From the data below, give the number of lines holding the word "Reducers", with nothing else added.

● Stored data
★ ★ ★
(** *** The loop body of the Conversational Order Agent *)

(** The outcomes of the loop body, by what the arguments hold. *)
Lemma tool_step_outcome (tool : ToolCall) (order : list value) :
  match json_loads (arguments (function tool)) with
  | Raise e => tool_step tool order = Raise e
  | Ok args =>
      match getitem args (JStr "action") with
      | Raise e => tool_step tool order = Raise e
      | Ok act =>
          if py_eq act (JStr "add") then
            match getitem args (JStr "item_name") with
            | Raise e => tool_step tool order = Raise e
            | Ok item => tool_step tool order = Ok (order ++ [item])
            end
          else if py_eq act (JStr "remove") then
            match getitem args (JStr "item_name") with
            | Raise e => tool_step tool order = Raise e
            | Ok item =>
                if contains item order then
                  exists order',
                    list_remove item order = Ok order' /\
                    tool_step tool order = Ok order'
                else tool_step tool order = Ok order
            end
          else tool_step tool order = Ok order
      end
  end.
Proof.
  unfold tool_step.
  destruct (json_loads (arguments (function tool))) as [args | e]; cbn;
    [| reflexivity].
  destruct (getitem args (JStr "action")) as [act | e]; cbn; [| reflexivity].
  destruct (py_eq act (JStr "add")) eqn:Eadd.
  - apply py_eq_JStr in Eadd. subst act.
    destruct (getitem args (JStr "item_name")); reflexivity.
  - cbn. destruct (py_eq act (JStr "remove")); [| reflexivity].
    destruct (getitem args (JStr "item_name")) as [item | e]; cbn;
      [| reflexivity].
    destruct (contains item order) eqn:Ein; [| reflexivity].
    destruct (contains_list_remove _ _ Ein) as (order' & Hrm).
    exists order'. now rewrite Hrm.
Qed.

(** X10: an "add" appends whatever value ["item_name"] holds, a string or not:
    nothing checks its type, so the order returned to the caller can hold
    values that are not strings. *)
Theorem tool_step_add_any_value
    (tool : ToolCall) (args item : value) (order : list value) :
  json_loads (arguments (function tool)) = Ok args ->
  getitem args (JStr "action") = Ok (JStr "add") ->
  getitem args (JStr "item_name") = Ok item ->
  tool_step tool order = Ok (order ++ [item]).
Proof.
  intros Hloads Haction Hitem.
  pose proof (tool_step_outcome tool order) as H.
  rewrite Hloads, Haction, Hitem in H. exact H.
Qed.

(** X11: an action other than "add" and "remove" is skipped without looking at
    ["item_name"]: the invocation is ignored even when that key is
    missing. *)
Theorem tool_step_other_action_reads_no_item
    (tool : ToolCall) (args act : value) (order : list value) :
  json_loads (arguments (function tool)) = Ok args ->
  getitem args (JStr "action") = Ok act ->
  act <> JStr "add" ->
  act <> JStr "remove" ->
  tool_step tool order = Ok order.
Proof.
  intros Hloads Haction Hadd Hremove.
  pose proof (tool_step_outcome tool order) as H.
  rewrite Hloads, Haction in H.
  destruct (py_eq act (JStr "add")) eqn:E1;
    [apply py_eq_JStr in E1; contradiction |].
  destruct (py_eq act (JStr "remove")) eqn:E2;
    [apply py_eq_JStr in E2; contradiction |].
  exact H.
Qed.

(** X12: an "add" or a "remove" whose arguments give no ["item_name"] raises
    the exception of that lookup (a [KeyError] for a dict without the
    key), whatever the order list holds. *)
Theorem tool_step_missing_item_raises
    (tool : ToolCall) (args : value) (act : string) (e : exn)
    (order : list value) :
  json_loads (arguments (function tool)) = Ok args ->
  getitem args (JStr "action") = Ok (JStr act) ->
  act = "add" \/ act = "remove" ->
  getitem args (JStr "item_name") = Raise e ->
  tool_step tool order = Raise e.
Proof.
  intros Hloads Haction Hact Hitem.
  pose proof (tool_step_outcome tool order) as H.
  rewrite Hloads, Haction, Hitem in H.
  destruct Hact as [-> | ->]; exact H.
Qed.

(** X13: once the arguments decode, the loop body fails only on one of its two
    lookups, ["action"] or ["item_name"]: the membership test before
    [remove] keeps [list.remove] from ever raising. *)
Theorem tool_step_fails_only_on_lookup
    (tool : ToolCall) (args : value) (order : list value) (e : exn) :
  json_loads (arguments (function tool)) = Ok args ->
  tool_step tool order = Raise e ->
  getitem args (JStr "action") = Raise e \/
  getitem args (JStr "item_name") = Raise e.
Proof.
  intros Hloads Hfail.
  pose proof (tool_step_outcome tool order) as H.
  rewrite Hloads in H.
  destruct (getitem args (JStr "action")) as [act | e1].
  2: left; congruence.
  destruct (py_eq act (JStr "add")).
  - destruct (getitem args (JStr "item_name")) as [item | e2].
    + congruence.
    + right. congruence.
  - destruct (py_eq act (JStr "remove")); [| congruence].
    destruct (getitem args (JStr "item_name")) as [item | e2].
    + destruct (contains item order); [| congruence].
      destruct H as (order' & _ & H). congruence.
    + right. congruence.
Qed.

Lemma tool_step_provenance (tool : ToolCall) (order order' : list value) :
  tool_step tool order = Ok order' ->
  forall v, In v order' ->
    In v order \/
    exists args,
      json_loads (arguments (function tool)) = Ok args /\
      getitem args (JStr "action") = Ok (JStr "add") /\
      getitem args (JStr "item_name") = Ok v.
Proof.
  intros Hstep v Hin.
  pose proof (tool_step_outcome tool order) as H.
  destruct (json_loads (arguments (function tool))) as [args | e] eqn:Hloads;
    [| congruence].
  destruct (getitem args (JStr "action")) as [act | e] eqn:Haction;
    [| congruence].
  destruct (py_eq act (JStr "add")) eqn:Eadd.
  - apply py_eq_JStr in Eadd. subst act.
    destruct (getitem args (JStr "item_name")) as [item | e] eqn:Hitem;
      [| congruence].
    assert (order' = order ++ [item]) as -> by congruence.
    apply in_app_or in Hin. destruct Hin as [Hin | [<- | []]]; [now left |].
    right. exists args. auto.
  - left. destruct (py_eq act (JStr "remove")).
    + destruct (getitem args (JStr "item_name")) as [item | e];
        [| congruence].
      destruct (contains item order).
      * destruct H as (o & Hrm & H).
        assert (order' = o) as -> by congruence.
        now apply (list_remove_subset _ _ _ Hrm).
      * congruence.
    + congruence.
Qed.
★ ★ ★
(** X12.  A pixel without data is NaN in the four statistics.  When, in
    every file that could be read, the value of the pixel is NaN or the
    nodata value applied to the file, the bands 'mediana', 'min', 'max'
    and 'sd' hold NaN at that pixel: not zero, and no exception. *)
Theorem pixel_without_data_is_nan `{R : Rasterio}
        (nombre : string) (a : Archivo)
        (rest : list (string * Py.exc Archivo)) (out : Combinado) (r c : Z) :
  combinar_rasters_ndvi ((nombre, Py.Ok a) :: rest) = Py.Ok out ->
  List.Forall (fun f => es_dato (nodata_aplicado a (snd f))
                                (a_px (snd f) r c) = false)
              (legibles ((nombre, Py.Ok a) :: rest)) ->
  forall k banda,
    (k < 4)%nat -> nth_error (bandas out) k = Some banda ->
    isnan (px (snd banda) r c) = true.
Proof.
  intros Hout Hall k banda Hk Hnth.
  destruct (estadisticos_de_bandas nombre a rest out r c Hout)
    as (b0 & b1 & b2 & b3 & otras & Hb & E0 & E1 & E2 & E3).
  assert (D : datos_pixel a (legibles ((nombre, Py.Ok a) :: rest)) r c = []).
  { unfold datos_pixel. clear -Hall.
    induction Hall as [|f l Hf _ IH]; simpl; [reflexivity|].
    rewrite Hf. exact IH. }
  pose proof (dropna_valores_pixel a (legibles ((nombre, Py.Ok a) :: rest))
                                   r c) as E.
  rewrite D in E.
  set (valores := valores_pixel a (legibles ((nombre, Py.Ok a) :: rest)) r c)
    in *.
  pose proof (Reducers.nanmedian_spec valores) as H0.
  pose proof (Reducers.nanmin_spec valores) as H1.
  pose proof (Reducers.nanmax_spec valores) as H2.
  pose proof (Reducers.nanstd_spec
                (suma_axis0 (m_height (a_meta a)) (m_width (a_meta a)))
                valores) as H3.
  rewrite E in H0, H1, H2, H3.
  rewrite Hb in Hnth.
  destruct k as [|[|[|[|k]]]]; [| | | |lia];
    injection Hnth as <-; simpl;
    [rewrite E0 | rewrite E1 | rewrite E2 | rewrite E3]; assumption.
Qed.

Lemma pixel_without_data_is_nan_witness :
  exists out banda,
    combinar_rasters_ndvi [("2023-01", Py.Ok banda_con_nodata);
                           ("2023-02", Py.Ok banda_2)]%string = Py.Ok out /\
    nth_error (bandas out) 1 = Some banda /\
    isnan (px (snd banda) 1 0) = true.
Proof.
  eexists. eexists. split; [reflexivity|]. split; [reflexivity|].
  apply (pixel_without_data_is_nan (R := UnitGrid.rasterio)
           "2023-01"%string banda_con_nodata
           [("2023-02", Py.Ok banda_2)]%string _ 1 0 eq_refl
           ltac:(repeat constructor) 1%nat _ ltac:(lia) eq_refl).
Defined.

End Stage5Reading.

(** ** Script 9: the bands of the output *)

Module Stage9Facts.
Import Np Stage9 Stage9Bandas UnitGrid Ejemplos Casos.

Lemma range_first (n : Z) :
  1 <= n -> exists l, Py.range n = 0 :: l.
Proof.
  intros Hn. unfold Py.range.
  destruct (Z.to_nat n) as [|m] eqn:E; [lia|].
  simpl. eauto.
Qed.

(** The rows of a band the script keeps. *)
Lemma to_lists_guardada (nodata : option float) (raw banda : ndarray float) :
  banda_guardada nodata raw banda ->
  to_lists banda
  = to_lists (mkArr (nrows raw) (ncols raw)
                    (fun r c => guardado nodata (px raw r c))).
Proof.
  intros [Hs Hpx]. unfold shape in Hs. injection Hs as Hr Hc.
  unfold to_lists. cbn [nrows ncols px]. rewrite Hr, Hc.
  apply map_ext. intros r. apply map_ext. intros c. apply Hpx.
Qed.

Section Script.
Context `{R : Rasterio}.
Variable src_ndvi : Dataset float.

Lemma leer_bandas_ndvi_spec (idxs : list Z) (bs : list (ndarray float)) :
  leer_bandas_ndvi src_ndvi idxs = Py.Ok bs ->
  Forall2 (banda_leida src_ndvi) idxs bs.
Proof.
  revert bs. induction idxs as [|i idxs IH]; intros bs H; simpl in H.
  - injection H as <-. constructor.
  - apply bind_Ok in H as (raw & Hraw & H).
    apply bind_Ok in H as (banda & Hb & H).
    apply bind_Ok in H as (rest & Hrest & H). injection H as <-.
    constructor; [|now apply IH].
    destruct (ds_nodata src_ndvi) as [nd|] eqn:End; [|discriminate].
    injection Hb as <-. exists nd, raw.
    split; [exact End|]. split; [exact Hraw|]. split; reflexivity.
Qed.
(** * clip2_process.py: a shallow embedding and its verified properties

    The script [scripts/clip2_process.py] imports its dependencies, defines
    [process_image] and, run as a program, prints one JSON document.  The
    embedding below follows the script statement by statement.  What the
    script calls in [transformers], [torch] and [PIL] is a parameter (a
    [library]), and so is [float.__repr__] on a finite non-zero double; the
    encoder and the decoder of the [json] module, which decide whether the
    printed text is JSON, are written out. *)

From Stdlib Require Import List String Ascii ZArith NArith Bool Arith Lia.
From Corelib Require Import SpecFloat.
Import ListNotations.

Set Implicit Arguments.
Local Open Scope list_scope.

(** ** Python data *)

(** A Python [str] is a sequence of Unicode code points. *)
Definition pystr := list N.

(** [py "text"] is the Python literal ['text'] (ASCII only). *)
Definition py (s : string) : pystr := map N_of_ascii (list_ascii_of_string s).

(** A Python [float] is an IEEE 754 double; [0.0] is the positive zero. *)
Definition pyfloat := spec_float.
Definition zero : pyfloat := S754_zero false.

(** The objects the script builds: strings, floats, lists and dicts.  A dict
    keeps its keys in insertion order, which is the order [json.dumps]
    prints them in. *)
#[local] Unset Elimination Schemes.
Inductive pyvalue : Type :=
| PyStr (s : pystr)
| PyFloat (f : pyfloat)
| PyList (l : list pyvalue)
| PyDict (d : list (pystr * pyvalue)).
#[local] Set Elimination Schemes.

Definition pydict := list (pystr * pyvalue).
★ ★ ★
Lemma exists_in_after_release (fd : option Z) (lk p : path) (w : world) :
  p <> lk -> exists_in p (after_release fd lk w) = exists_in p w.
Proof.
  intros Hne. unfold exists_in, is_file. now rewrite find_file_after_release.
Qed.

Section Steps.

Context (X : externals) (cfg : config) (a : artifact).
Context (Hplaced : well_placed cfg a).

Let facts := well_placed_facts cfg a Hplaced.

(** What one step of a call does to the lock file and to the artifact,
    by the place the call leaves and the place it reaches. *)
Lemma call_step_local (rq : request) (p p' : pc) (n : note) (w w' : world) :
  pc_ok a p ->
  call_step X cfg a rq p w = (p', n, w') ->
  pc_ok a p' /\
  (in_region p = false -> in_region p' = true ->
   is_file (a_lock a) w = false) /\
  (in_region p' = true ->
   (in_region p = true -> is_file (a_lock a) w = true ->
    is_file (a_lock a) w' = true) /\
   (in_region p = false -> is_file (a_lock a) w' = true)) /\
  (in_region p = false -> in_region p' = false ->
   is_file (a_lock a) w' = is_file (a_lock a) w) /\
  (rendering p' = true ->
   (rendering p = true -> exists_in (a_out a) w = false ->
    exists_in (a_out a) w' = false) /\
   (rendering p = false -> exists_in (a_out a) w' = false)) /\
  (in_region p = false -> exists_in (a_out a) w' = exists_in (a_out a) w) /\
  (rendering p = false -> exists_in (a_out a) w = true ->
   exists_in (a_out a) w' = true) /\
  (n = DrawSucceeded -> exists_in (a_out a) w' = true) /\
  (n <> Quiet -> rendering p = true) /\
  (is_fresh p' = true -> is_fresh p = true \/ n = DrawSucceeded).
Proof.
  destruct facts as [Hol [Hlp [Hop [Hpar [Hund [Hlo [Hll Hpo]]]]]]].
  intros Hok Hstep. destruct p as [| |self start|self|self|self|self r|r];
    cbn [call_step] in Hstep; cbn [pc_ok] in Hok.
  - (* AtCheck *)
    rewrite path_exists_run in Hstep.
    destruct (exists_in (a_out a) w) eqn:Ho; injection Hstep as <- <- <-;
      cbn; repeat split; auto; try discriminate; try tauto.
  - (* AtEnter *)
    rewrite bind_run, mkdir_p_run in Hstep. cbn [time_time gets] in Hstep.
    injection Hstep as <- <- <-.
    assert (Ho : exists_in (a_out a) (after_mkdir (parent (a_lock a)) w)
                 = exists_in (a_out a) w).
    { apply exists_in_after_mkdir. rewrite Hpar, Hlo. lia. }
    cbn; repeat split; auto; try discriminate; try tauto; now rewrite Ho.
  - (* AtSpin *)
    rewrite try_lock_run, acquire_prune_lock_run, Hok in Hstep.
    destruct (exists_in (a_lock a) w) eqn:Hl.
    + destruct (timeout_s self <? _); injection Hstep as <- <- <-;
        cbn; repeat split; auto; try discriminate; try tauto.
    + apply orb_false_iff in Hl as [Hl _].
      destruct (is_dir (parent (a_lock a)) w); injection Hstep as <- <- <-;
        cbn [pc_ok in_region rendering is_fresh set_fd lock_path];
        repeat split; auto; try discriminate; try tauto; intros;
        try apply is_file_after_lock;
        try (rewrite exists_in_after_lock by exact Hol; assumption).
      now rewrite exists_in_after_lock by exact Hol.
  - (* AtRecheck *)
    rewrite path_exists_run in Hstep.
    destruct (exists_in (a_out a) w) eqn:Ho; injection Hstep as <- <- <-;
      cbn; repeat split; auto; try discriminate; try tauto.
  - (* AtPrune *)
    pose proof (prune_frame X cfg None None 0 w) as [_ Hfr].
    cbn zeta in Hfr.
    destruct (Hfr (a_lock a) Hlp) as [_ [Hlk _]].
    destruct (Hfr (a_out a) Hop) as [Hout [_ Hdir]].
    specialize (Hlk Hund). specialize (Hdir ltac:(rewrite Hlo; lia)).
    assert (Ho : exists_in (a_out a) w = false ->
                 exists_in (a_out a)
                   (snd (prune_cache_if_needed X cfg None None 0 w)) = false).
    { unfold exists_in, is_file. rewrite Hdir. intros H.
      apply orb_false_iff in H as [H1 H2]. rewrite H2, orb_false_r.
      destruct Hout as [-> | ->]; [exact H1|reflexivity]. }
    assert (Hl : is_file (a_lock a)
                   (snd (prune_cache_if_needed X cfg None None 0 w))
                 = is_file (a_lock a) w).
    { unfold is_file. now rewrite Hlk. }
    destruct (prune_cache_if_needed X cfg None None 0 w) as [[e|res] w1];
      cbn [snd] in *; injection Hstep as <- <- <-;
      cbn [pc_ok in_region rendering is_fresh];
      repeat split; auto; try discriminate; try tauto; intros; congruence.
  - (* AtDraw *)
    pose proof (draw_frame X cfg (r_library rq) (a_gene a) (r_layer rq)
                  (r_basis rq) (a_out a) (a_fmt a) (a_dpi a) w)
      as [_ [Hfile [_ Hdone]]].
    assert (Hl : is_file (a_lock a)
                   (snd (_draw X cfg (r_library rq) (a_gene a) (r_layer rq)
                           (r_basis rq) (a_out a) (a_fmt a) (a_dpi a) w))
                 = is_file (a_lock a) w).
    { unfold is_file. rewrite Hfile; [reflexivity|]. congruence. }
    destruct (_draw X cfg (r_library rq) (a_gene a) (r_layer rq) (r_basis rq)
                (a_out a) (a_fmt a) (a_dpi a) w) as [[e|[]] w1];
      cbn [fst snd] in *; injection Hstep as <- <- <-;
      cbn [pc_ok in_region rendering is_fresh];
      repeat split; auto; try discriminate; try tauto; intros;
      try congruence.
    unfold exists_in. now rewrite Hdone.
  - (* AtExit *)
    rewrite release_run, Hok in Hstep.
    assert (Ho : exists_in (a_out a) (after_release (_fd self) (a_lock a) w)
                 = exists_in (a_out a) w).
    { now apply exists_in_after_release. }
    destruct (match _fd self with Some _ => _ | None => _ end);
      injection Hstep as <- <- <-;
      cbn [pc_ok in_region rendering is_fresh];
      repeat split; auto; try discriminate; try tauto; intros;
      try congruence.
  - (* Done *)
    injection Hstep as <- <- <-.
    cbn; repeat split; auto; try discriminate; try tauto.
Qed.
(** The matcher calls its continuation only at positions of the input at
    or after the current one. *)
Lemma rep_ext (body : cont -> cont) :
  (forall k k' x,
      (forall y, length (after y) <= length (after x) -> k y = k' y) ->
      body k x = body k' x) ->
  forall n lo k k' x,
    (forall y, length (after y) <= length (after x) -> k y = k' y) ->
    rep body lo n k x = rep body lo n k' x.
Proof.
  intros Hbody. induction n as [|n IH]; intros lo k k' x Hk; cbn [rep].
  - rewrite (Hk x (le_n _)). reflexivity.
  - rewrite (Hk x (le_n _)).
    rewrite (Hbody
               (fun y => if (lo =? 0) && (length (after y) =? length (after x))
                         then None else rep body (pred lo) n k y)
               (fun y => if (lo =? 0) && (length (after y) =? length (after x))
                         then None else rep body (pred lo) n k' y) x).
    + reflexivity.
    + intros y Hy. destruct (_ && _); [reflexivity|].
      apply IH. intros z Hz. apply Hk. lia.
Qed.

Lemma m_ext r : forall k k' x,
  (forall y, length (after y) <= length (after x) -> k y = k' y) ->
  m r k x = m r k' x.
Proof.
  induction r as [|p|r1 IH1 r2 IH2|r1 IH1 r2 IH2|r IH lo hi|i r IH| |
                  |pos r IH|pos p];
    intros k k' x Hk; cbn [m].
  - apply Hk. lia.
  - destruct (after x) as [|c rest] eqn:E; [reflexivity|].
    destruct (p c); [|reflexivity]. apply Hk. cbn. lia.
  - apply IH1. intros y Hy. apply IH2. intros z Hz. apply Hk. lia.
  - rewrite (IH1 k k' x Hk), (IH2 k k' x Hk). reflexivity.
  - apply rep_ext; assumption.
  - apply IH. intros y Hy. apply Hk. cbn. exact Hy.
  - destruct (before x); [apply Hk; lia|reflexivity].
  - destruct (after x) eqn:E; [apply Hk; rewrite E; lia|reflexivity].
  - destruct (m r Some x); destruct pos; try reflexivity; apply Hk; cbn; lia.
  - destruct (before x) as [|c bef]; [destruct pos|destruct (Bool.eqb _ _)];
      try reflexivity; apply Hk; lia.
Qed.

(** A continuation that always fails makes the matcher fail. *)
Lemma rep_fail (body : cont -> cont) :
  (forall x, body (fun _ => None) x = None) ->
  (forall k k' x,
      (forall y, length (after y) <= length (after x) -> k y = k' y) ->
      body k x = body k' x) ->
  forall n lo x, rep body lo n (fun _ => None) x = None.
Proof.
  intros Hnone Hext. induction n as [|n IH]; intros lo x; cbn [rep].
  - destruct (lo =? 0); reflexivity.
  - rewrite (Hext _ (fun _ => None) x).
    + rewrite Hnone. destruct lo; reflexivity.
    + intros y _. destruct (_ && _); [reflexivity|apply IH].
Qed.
★ ★ ★
● Output below
4